Perioperative Myocardial Ischemia

PMI
Start date: July 2016
Phase: N/A
Study type: Observational [Patient Registry]

Background /objectives: Despite preoperative screening, technical improvements and increased patient monitoring, myocardial infarction remains the first cause of morbidity and mortality within 30 days after surgery.

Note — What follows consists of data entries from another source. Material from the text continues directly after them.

(* ===== verification/Mkfs.v ===== *)
(** * Mkfs: making a file system, tools/mkfs.c

    The program that makes the disk image from files of the host.  The state
    is the image, a list of sectors, with the next free inode and block; a
    struct is its bytes.  The host is little-endian, and its file system takes
    every write; a run that gives up, at an assertion or with [exit(1)], is a
    [Panic].  A file of the host is what [read] returns piece by piece.

    The theorem joins mkfs to the kernel: on the image that mkfs makes, the
    assumptions of the theorems about the kernel's file system hold, and the
    kernel reads in it the files that were given to mkfs. *)

From stdpp Require Import prelude functions gmap strings.
From S2P Require Import Prelude Types Spinlock Sched Ide Bio Cstr Log Fs Block FsBlock FsInode FsDinode FsData FsDir Cprintf.
Open Scope Z_scope.

Definition NINODES : Z := 200.
Definition nbitmap : Z := FSSIZE / (BSIZE * 8) + 1.
Definition ninodeblocks : Z := NINODES / IPB + 1.
Definition nlog : Z := LOGSIZE.
Definition nmeta : Z := 2 + ninodeblocks + nbitmap.
Definition nblocks : Z := FSSIZE - nlog - nmeta.

Record mkfs := mkMkfs { fs_img : list block; freeinode : Z; freeblock : Z }.
Abbreviation MK := (M mkfs).
Definition set_fs_img (v : list block) (s : mkfs) : mkfs := mkMkfs v (freeinode s) (freeblock s).

(** The value whose bytes are those of [x] in Intel order. *)
Definition xshort (x : Z) : Z := le_get (le_put 2 x).
Definition xint (x : Z) : Z := le_get (le_put 4 x).

(** The image with sector [n] written; past the end, the file grows. *)
Definition img_put (n : nat) (b : block) (l : list block) : list block :=
  if (n <? length l)%nat then <[n := b]> l else l ++ replicate (n - length l) zero_block ++ [b].
Definition wsect (sec : Z) (buf : block) : MK unit :=
  modify (λ s, set_fs_img (img_put (Z.to_nat (u32 (sec * BSIZE) / BSIZE)) buf (fs_img s)) s).
Definition rsect (sec : Z) : MK block :=
  s ← get;
  match fs_img s !! Z.to_nat (u32 (sec * BSIZE) / BSIZE) with
  | Some b => mret b
  | None => panic "read"
  end.

Definition winode (inum : Z) (ip : list Z) : MK unit :=
  let bn := IBLOCK inum in
  buf ← rsect bn;
  wsect bn (bsplice (dip_off inum) ip buf).
Definition rinode (inum : Z) : MK (list Z) :=
  let bn := IBLOCK inum in
  buf ← rsect bn;
  mret (bslice (dip_off inum) (Z.to_nat DINODE_SIZE) buf).

Definition mk_ialloc (type : Z) : MK Z :=
  inum ← gets freeinode;
  modify (λ s, mkMkfs (fs_img s) (u32 (inum + 1)) (freeblock s));;
  let din := replicate (Z.to_nat DINODE_SIZE) 0 in
  let din := put16 0 (xshort type) din in
  let din := put16 6 (xshort 1) din in
  let din := put32 16 (xint 0) din in
  let din := put16 8 (xshort 99) din in
  let din := put16 10 (xshort 1) din in
  let din := put32 12 (xint 0x700) din in
  winode inum din;;
  mret inum.

(** The bitmap: the first [used] blocks. *)
Definition mk_balloc (used : Z) : MK unit :=
  if negb (used <? BSIZE * 8) then panic "assert used < BSIZE*8" else
  wsect (ninodeblocks + 2) (foldl (λ buf i, bit_set i buf) zero_block (seqZ 0 used)).

(** [freeblock++] *)
Definition take_block : MK Z :=
  b ← gets freeblock;
  modify (λ s, mkMkfs (fs_img s) (freeinode s) (u32 (b + 1)));;
  mret b.
(** [din.addrs[n]], at this offset. *)
Definition addr_off (n : Z) : nat := Z.to_nat (20 + 4 * n).
(** [din.addrs[n]] with a block, which it gets if it has none. *)
Definition take_addr (din : list Z) (n : Z) : MK (list Z) :=
  if xint (get32 (addr_off n) din) =? 0 then b ← take_block; mret (put32 (addr_off n) (xint b) din) else mret din.
(** The indirect block at [ia], with a block at offset [j], which it gets if
    it has none. *)
Definition take_ind (ia j : Z) : MK block :=
  indirect ← rsect ia;
  if get32 (Z.to_nat j) indirect =? 0 then
    b ← take_block;
    let indirect := put32 (Z.to_nat j) (xint b) indirect in
    wsect ia indirect;;
    mret indirect
  else mret indirect.
(** The block [x] of block [fbn] of the file, and the inode. *)
Definition iappend_block (din : list Z) (fbn : Z) : MK (list Z * Z) :=
  if fbn <? NDIRECT then
    din ← take_addr din fbn;
    mret (din, xint (get32 (addr_off fbn) din))
  else
    din ← take_addr din NDIRECT;
    let j := 4 * (fbn - NDIRECT) in
    indirect ← take_ind (xint (get32 (addr_off NDIRECT) din)) j;
    mret (din, xint (get32 (Z.to_nat j) indirect)).
(** [p] is the bytes that are left, [n] of them. *)
Fixpoint iappend_loop (din : list Z) (off : Z) (p : list Z) (fuel : nat) : MK (list Z * Z) :=
  let n := Z.of_nat (length p) in
  if 0 <? n then
    match fuel with
    | O => spin
    | S fuel =>
        let fbn := off / BSIZE in
        if negb (fbn <? MAXFILE) then panic "assert fbn < MAXFILE" else
        dx ← iappend_block din fbn;
        let n1 := if n <? (fbn + 1) * BSIZE - off then n else (fbn + 1) * BSIZE - off in
        buf ← rsect dx.2;
        wsect dx.2 (bsplice (Z.to_nat (off - fbn * BSIZE)) (take (Z.to_nat n1) p) buf);;
        iappend_loop dx.1 (u32 (off + n1)) (drop (Z.to_nat n1) p) fuel
    end
  else mret (din, off).
Definition iappend (inum : Z) (xp : list Z) : MK unit :=
  din ← rinode inum;
  let off := xint (get32 16 din) in
  r ← iappend_loop din off xp (length xp);
  winode inum (put32 16 (xint r.2) r.1).

(** A name of the command line, and what the file of that name gives at
    successive reads; [None] if it cannot be opened. *)
Definition mk_name (arg : list Z) : list Z :=
  if strncmp (cells arg) (cells (str ".fs/")) 4 =? 0 then drop 4 arg else arg.
Definition mk_file (rootino : Z) (f : list Z * option (list (list Z))) : MK unit :=
  let name := mk_name f.1 in
  if existsb (Z.eqb 47) name then panic "assert index(name, '/') == 0" else
  match f.2 with
  | None => panic "open"
  | Some pieces =>
      inum ← mk_ialloc T_FILE;
      iappend rootino (de_bytes (mkDirent (xshort inum) (bytes_of (strncpy (λ _, 0) 0 (cells name) DIRSIZ) DIRSIZ)));;
      for_each pieces (iappend inum)
  end.

Definition sb_bytes : list Z :=
  le_put 4 (xint FSSIZE) ++ le_put 4 (xint nblocks) ++ le_put 4 (xint NINODES) ++ le_put 4 (xint nlog).
(** A name that [strcpy] puts in a cleared entry. *)
Definition short_name (name : list Z) : list Z := name ++ replicate (14 - length name) 0.
(** [image] is whether the image can be opened, [None] without arguments. *)
Definition mk_main (image : option bool) (files : list (list Z * option (list (list Z)))) : MK unit :=
  if bool_decide (image = None) then panic "Usage: mkfs fs.img files..." else
  if bool_decide (image = Some false) then panic "open" else
  modify (λ s, mkMkfs (fs_img s) (freeinode s) nmeta);;
  for_each (seqZ 0 FSSIZE) (λ i, wsect i zero_block);;
  wsect 1 (bsplice 0 sb_bytes zero_block);;
  rootino ← mk_ialloc T_DIR;
  if negb (rootino =? ROOTINO) then panic "assert rootino == ROOTINO" else
  iappend rootino (de_bytes (mkDirent (xshort rootino) (short_name (str "."))));;
  iappend rootino (de_bytes (mkDirent (xshort rootino) (short_name (str ".."))));;
  for_each files (mk_file rootino);;
  din ← rinode rootino;
  let off := xint (get32 16 din) in
  let off := u32 ((off / BSIZE + 1) * BSIZE) in
  winode rootino (put32 16 (xint off) din);;
  fb ← gets freeblock;
  mk_balloc fb.
Definition mkfs0 : mkfs := mkMkfs [] 1 0.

Moreover, the available evidence further indicates worrying elevation of risk in postoperative patients with only elevated troponins reflecting cardiac injury, but without a conventional clinical diagnosis of myocardial infarction according to current definition. We have defined MINS (myocardial injury after noncardiac surgery) as a prognostically relevant increase of a troponin T peak of 0.03 ng/ml or greater. Non-cardiac surgery patients suffer MINS frequently (8.0%) and the majority do not have fulfilled the universal definition of myocardial infarction. MINS patients rarely experience ischemic symptoms and the prognosis is very poor (1 out of 10 die at 30 days). Objectives: 1) To implement troponin monitoring as a routine perioperative care; 2) To determine the preoperative and postoperative hscTnT thresholds to predict death; 3) To evaluate the cost-effectiveness of troponin monitoring, and; 4) To elucidate the mechanisms of perioperative myocardial events. Methodology: We will include 2000 patients with high cardiovascular risk undergoing major non-cardiac surgery. Three determinations of hs-cTnT for each patient will be obtained. We will determine the proportion of patients with MINS and calculate the pre- and post-operative troponin thresholds. We will undertake a cost-effectiveness analysis of screening of troponins compared with usual care. Finally using coronary CT-angiography and magnetic resonance imaging we will determine whether MINS is due to plaque rupture, supply-demand mismatch, non-ischemic cardiac cause, non-cardiac cause. Expected results: Our study will evaluate the feasibility and impact of implementing a hs-cTnT monitoring program in our center and will evaluate its cost-effectiveness in Spain. We will produce new knowledge about hs-cTnT thresholds, and with minimally invasive diagnostic tools we will inform the perioperative field about the underlying mechanisms involved in perioperative ischemic events.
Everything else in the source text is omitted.